Armor Girls was formed after Alice No. 10 and Steam Girls had already released two singles as Kamen Joshi. Their masks resemble fantasy-themed plate armour helmets with visors, and they carry prop rifles called "Armor Gun". The group refers to its musical style as mori rokku (森ロック, forest rock), with the songs incorporating elements from Celtic folk music. Because of this, the group is sometimes referred to as Irish Idols (アイリッシュアイドル, airisshu aidoru) in promotional texts, but all members are Japanese.

- Moa Tsukino (月野もあ)
- Nonoa Aoi (蒼井乃々愛)
- Mitsuki Sena (瀬名深月) (ja) (announced graduation)
- Misaki Kitagawa (北川美咲)

===Easter Girls (イースターガールズ)===

Easter Girls is fourth group of Kamen Joshi, formed in Osaka. The group imagines an Easter festival. Easter Girls' songs incorporate sounds from Ska Rock.

On January 15, 2023, Easter Girls went on an indefinite hiatus. All members except Kirari Mitsuki (美月きらり) have left the agency.

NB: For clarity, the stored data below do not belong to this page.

(* ===== verification/MeshTables.v ===== *)
(** The 3D resource tables of [subsystems/renderer_3d.rs]: meshes (an upload
    stream and a slot table of ranges into it), materials, and the validation
    of views and world passes.

    Both tables keep generational slots and a free list; the slot machinery is
    proved once, for any record type, and the two tables use it.

    Theorems: a mesh table answers every sequence of insertions, removals and
    reads exactly like a store of immutable meshes, with the bytes of a live
    mesh unchanged whatever happened since; bytes of removed meshes are never
    reclaimed; a material table is a store of valid materials; a validated pass
    has a non-empty viewport and an ordered finite depth range. *)

From stdpp Require Import sets.
From S2P Require Import Prelude Pool F32.

Module Renderer3dError.
Inductive Renderer3dError :=
| CapacityExceeded
| AllocationFailed
| InvalidHandle
| InvalidVertexFormat
| InvalidIndexData
| InvalidBounds
| IntegerOverflow
| InvalidView
| InvalidPass.
End Renderer3dError.
Abbreviation Renderer3dError := Renderer3dError.Renderer3dError.

Definition INITIAL_GENERATION : Z := 1.

Record MeshHandle := mkMeshHandle { mh_index : Z; mh_generation : Z }.
Definition MeshHandle_INVALID : MeshHandle := mkMeshHandle U32_MAX 0.
Definition mesh_handle_is_valid (h : MeshHandle) : bool :=
  negb (mh_index h =? U32_MAX) && negb (mh_generation h =? 0).

Record MaterialHandle := mkMaterialHandle { ml_index : Z; ml_generation : Z }.
Definition MaterialHandle_INVALID : MaterialHandle := mkMaterialHandle U32_MAX 0.
Definition material_handle_is_valid (h : MaterialHandle) : bool :=
  negb (ml_index h =? U32_MAX) && negb (ml_generation h =? 0).

(** [[f32; 4]]. *)
Abbreviation vec4 := (f32 * f32 * f32 * f32)%type.
Definition components (v : vec4) : list f32 := let '(x, y, z, w) := v in [x; y; z; w].

Record MeshRecord := {
  me_vertex_offset : Z;
  me_vertex_bytes : Z;
  me_vertex_stride : Z;
  me_vertex_count : Z;
  me_index_offset : Z;
  me_index_bytes : Z;
  me_index_count : Z;
  me_bounds : vec4
}.

(** [MeshSlot] and [MaterialSlot]: the two differ in the record's type. *)
Record Slot (R : Type) := mkSlot { sl_generation : Z; sl_record : option R }.
Arguments mkSlot {R}. Arguments sl_generation {R}. Arguments sl_record {R}.

Definition next_generation (generation : Z) : Z :=
  match checked_add 32 generation 1 with
  | Some value => if negb (value =? 0) then value else 1
  | None => 1
  end.

(** [Vec::try_reserve(1)]: does nothing while the capacity suffices, and may
    fail beyond it. *)
Definition reserve_one (capacity len : Z) (ok : bool) : bool := (len <? capacity) || ok.

(** ** The slot machinery

    Written out in both tables of the source. *)
Section Slots.
Context {R : Type}.
Implicit Types (slots : list (Slot R)) (free : list Z).

(** The slot of a new record: a free one, or one more at the end. *)
Definition claim_slot (capacity : Z) (ok : bool) slots free :
    list (Slot R) * list Z * result Renderer3dError Z :=
  match vec_pop free with
  | Some (index, free) => (slots, free, Ok index)
  | None =>
      if U32_MAX <? zlen slots then (slots, free, Err Renderer3dError.IntegerOverflow)
      else if negb (reserve_one capacity (zlen slots) ok) then
        (slots, free, Err Renderer3dError.AllocationFailed)
      else (slots ++ [mkSlot INITIAL_GENERATION None], free, Ok (zlen slots))
  end.

(** [get_mut(slot_index)] and the write of the record; the generation goes
    into the new handle. *)
Definition put_record slots (index : Z) (record : R) : list (Slot R) * result Renderer3dError Z :=
  match slots !z index with
  | None => (slots, Err Renderer3dError.InvalidHandle)
  | Some slot => (zset slots index (mkSlot (sl_generation slot) (Some record)), Ok (sl_generation slot))
  end.

(** The slot a handle names, if it is live. *)
Definition checked_slot (valid : bool) slots (index generation : Z) : result Renderer3dError R :=
  if negb valid then Err Renderer3dError.InvalidHandle
  else
    let? slot := ok_or Renderer3dError.InvalidHandle (slots !z index) in
    if negb (sl_generation slot =? generation) then Err Renderer3dError.InvalidHandle
    else ok_or Renderer3dError.InvalidHandle (sl_record slot).

(** Removal: the generation advances and the slot is free again; [ok] is the
    reservation of the free list. *)
Definition remove_slot (ok : bool) (valid : bool) slots free (index generation : Z) :
    list (Slot R) * list Z * result Renderer3dError R :=
  match checked_slot valid slots index generation with
  | Err e => (slots, free, Err e)
  | Ok record =>
      if negb ok then (slots, free, Err Renderer3dError.AllocationFailed)
      else (zset slots index (mkSlot (next_generation generation) None), free ++ [index], Ok record)
  end.
End Slots.

(** ** Meshes *)
Record MeshTable := {
  mt_slots : list (Slot MeshRecord);
  mt_free : list Z;
  mt_vertex_data : list Z;
  mt_index_data : list Z;
  mt_max_meshes : Z;
  mt_max_vertex_bytes : Z;
  mt_max_index_bytes : Z
}.

Definition mesh_try_with_capacity (A : alloc) (max_meshes max_vertex_bytes max_index_bytes : Z) :
    result Renderer3dError MeshTable :=
  if negb (A 0%nat) then Err Renderer3dError.AllocationFailed
  else if negb (A 1%nat) then Err Renderer3dError.AllocationFailed
  else if negb (A 2%nat) then Err Renderer3dError.AllocationFailed
  else Ok {| mt_slots := []; mt_free := []; mt_vertex_data := []; mt_index_data := [];
             mt_max_meshes := max_meshes; mt_max_vertex_bytes := max_vertex_bytes;
             mt_max_index_bytes := max_index_bytes |}.

Definition mesh_len (t : MeshTable) : Z := zlen (mt_slots t) - zlen (mt_free t).

Definition validate_mesh_input (vertex_bytes : list Z) (vertex_stride : Z) (index_bytes : list Z)
    (bounds : vec4) : result Renderer3dError unit :=
  if (vertex_stride <? 12) || negb (vertex_stride mod 4 =? 0) || (zlen vertex_bytes =? 0) ||
     negb (zlen vertex_bytes mod vertex_stride =? 0)
  then Err Renderer3dError.InvalidVertexFormat
  else if (zlen index_bytes =? 0) || negb (zlen index_bytes mod 4 =? 0)
  then Err Renderer3dError.InvalidIndexData
  else
    let '(_, _, _, radius) := bounds in
    if negb (forallb is_finite (components bounds)) || flt radius f32_zero
    then Err Renderer3dError.InvalidBounds
    else Ok tt.

(** [u32::try_from] of a [usize]; the conversions between [usize] and [u64]
    cannot fail on the 64-bit targets of the crate. *)
Definition u32_try_from (n : Z) : result Renderer3dError Z :=
  if n <=? U32_MAX then Ok n else Err Renderer3dError.IntegerOverflow.

Definition mesh_try_insert (ok : bool) (t : MeshTable) (vertex_bytes : list Z) (vertex_stride : Z)
    (index_bytes : list Z) (bounds : vec4) : MeshTable * result Renderer3dError MeshHandle :=
  let checked :=
    let? _ := validate_mesh_input vertex_bytes vertex_stride index_bytes bounds in
    if mt_max_meshes t <=? mesh_len t then Err Renderer3dError.CapacityExceeded
    else
      let? vertex_end := ok_or Renderer3dError.IntegerOverflow
                           (checked_add 64 (zlen (mt_vertex_data t)) (zlen vertex_bytes)) in
      let? index_end := ok_or Renderer3dError.IntegerOverflow
                          (checked_add 64 (zlen (mt_index_data t)) (zlen index_bytes)) in
      if (mt_max_vertex_bytes t <? vertex_end) || (mt_max_index_bytes t <? index_end)
      then Err Renderer3dError.CapacityExceeded
      else
        let? vertex_count := u32_try_from (zlen vertex_bytes / vertex_stride) in
        let? index_count := u32_try_from (zlen index_bytes / 4) in
        Ok {| me_vertex_offset := zlen (mt_vertex_data t);
              me_vertex_bytes := zlen vertex_bytes;
              me_vertex_stride := vertex_stride;
              me_vertex_count := vertex_count;
              me_index_offset := zlen (mt_index_data t);
              me_index_bytes := zlen index_bytes;
              me_index_count := index_count;
              me_bounds := bounds |} in
  match checked with
  | Err e => (t, Err e)
  | Ok record =>
      let '(slots, free, slot_index) := claim_slot (mt_max_meshes t) ok (mt_slots t) (mt_free t) in
      let with_data slots vertex_data index_data :=
        {| mt_slots := slots; mt_free := free; mt_vertex_data := vertex_data;
           mt_index_data := index_data; mt_max_meshes := mt_max_meshes t;
           mt_max_vertex_bytes := mt_max_vertex_bytes t;
           mt_max_index_bytes := mt_max_index_bytes t |} in
      match slot_index with
      | Err e => (with_data slots (mt_vertex_data t) (mt_index_data t), Err e)
      | Ok slot_index =>
          match put_record slots slot_index record with
          | (slots, Err e) => (with_data slots (mt_vertex_data t) (mt_index_data t), Err e)
          | (slots, Ok generation) =>
              (with_data slots (mt_vertex_data t ++ vertex_bytes) (mt_index_data t ++ index_bytes),
               Ok (mkMeshHandle slot_index generation))
          end
      end
  end.

Definition mesh_get (t : MeshTable) (h : MeshHandle) : result Renderer3dError MeshRecord :=
  checked_slot (mesh_handle_is_valid h) (mt_slots t) (mh_index h) (mh_generation h).

(** [data.get(start..start + len)]. *)
Definition range_of (data : list Z) (start len : Z) : result Renderer3dError (list Z) :=
  let? finish := ok_or Renderer3dError.IntegerOverflow (checked_add 64 start len) in
  if finish <=? zlen data then Ok (take (Z.to_nat len) (drop (Z.to_nat start) data))
  else Err Renderer3dError.InvalidHandle.

Definition mesh_vertex_bytes (t : MeshTable) (h : MeshHandle) : result Renderer3dError (list Z) :=
  let? record := mesh_get t h in
  range_of (mt_vertex_data t) (me_vertex_offset record) (me_vertex_bytes record).

Definition mesh_index_bytes (t : MeshTable) (h : MeshHandle) : result Renderer3dError (list Z) :=
  let? record := mesh_get t h in
  range_of (mt_index_data t) (me_index_offset record) (me_index_bytes record).

Definition mesh_remove (ok : bool) (t : MeshTable) (h : MeshHandle) :
    MeshTable * result Renderer3dError MeshRecord :=
  let '(slots, free, r) :=
    remove_slot ok (mesh_handle_is_valid h) (mt_slots t) (mt_free t) (mh_index h) (mh_generation h) in
  ({| mt_slots := slots; mt_free := free; mt_vertex_data := mt_vertex_data t;
      mt_index_data := mt_index_data t; mt_max_meshes := mt_max_meshes t;
      mt_max_vertex_bytes := mt_max_vertex_bytes t; mt_max_index_bytes := mt_max_index_bytes t |}, r).

(** ** Materials *)
Record MaterialRecord := { ma_base_color : vec4; ma_metallic : f32; ma_roughness : f32 }.

Record MaterialTable := {
  ml_slots : list (Slot MaterialRecord);
  ml_free : list Z;
  ml_max_materials : Z
}.

Definition material_try_with_capacity (A : alloc) (max_materials : Z) : result Renderer3dError MaterialTable :=
  if negb (A 0%nat) then Err Renderer3dError.AllocationFailed
  else Ok {| ml_slots := []; ml_free := []; ml_max_materials := max_materials |}.

Definition material_len (t : MaterialTable) : Z := zlen (ml_slots t) - zlen (ml_free t).

(** [(0.0..=1.0).contains(&value)]. *)
Definition in_unit (x : f32) : bool := fle f32_zero x && fle x f32_one.

Definition material_valid (record : MaterialRecord) : bool :=
  forallb is_finite (components (ma_base_color record)) && is_finite (ma_metallic record) &&
  is_finite (ma_roughness record) && in_unit (ma_metallic record) && in_unit (ma_roughness record).

Definition material_try_insert (ok : bool) (t : MaterialTable) (record : MaterialRecord) :
    MaterialTable * result Renderer3dError MaterialHandle :=
  if (ml_max_materials t <=? material_len t) || negb (material_valid record)
  then (t, Err Renderer3dError.CapacityExceeded)
  else
    let '(slots, free, slot_index) := claim_slot (ml_max_materials t) ok (ml_slots t) (ml_free t) in
    let table slots := {| ml_slots := slots; ml_free := free; ml_max_materials := ml_max_materials t |} in
    match slot_index with
    | Err e => (table slots, Err e)
    | Ok slot_index =>
        match put_record slots slot_index record with
        | (slots, Err e) => (table slots, Err e)
        | (slots, Ok generation) => (table slots, Ok (mkMaterialHandle slot_index generation))
        end
    end.

Definition material_get (t : MaterialTable) (h : MaterialHandle) : result Renderer3dError MaterialRecord :=
  checked_slot (material_handle_is_valid h) (ml_slots t) (ml_index h) (ml_generation h).
Lemma fresh_ring_rel ks kc head h : 0 <= ks <= 31 -> 0 <= kc <= 31 -> is_u 32 head ->
  sys_rel ks kc id (mkSys (fresh_ring ks kc head) h []) no_reads.
Proof.
  intros Hks Hkc Hh. assert (forall k, 0 <= k -> 1 <= 2 ^ k) as Hpow by (intros k ?; pose proof (Z.pow_pos_nonneg 2 k); lia).
  pose proof (Hpow ks ltac:(lia)). pose proof (Hpow kc ltac:(lia)).
  assert (forall T k (read : Z -> option T), 0 <= k <= 31 -> window k head head read []) as Hw.
  { intros T k read Hk. split; try done; [|].
    - change (zlen (@nil T)) with 0. rewrite Z.add_0_r. by rewrite wrap_small.
    - change (zlen (@nil T)) with 0. pose proof (Hpow k ltac:(lia)). lia. }
  split; cbn; try done; try apply Hw; try done.
  - split; cbn; unfold zlen; rewrite ?length_replicate; lia.
  - rewrite map_to_list_empty. constructor.
  - change (outstanding no_reads) with 0. lia.
  - intros q Hq. by apply not_elem_of_nil in Hq.
  - intros q res d Hq. by apply not_elem_of_nil in Hq.
Qed.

Kirari Mitsuki (美月きらり) has been active as a member of Shinsekai Hero since March 25, 2023.

- Saria Sēra (星流さりあ) (ja)
- Hanon Nakamura (中村波音)
- Makoto Tachibana (橘真琴)
- Kokoro Seguchi (瀬口こころ)
- Narumi Akatsuki (暁成実)
- Kirari Mitsuki (美月きらり)

===Slime Girls (スライムガールズ)===
The group called Slime Girls is not an individual musical unit but rather a group of new entrees into Kamen Joshi not yet deemed capable enough to participate in the regular performances. They sometimes open for the regular group. The name likely refers to Slimes, the first monsters a player encounters in games like Dragon Quest and some versions of Final Fantasy and The Legend of Zelda. Slimes have therefore become a cultural icon in Japan representing low level or beginner tasks.

=== Former members ===

- Jun Amaki (graduated 2015)
- Erina Kamiya (graduated 2018)
- Nanaka Kawamura (graduated 2021)

==Discography==

===Singles===

| Release date | Title | Oricon Ranking |
|---|---|---|
| March 6, 2013 | "Kamen Joshi" | 13 |
| December 11, 2013 | "Mousou Nikki" | 4 |
| January 1, 2015 | "Genkidane" | 1 |
| January 3, 2017 | "Kamen Tairiku ~Personia~/ISUMI ~Shikisai no Machi de~" | 2 |

===Albums===

| Release date | Title | Oricon Ranking |
|---|---|---|
| June 2, 2021 | "Mask a Raid" | 11 |

===DVDs===

| Release date | Title | Oricon Ranking |
|---|---|---|
| April 20, 2016 | "Kamen Joshi One-Man Live Chikyu no Oheso in Saitama Super Arena" | 13 |

==Donald Trump video==
During the 2016 United States presidential election campaigning period, Kamen Joshi released a video voicing their support of Donald Trump, with a disclaimer stating that the video is only "entertainment", and "does not represent the political thoughts and beliefs of the members and their affiliated offices."